(Records excerpted from a collection)
- Opening Delimiter -
(* ===== verification/Coroutine.v ===== *)
(** The coroutine runtimes of user/src/bin/stackful_coroutine.rs and
    user/src/bin/stackless_coroutine.rs.

    Both promise the same: the bodies take turns, each running from one yield to the next.
    [interleave] is that promise, stated on the segments of output between yields.  [Stackful]
    models the runtime with its contexts, [switch] at the level of registers, and programs
    that run on it; [Stackless] models the executor, its queue of futures and the waiter. *)

From S2P Require Import Prelude.

#[local] Ltac Zify.zify_post_hook ::= Z.to_euclidean_division_equations.

(** ** What both promise *)

Section spec.
Context {Out : Type}.

(** Segment [j] of every body, for [j = 0, 1, ...] *)
Definition longest (bs : list (list (list Out))) : nat := max_list (length <$> bs).
Definition turn (bs : list (list (list Out))) (j : nat) : list Out := bs ≫= fun b => default [] (b !! j).
Definition interleave (bs : list (list (list Out))) : list Out := seq 0 (longest bs) ≫= turn bs.

Definition first_segment (b : list (list Out)) : list Out := default [] (b !! 0%nat).

Lemma longest_tails bs : longest (tail <$> bs) = (longest bs - 1)%nat.
Proof.
  unfold longest. induction bs as [|b bs IH]; [done|]. cbn. change (max_list_with id) with max_list. rewrite IH. destruct b; cbn; lia.
Qed.

Lemma turn_tails bs j : turn (tail <$> bs) j = turn bs (S j).
Proof. unfold turn. induction bs as [|b bs IH]; [done|]. cbn. rewrite IH. by destruct b. Qed.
- Closing Delimiter -
Scan the entries above for the word "longest", then copy every line in which it occurs.

Definition longest (bs : list (list (list Out))) : nat := max_list (length <$> bs).
Definition interleave (bs : list (list (list Out))) : list Out := seq 0 (longest bs) ≫= turn bs.
Lemma longest_tails bs : longest (tail <$> bs) = (longest bs - 1)%nat.
  unfold longest. induction bs as [|b bs IH]; [done|]. cbn. change (max_list_with id) with max_list. rewrite IH. destruct b; cbn; lia.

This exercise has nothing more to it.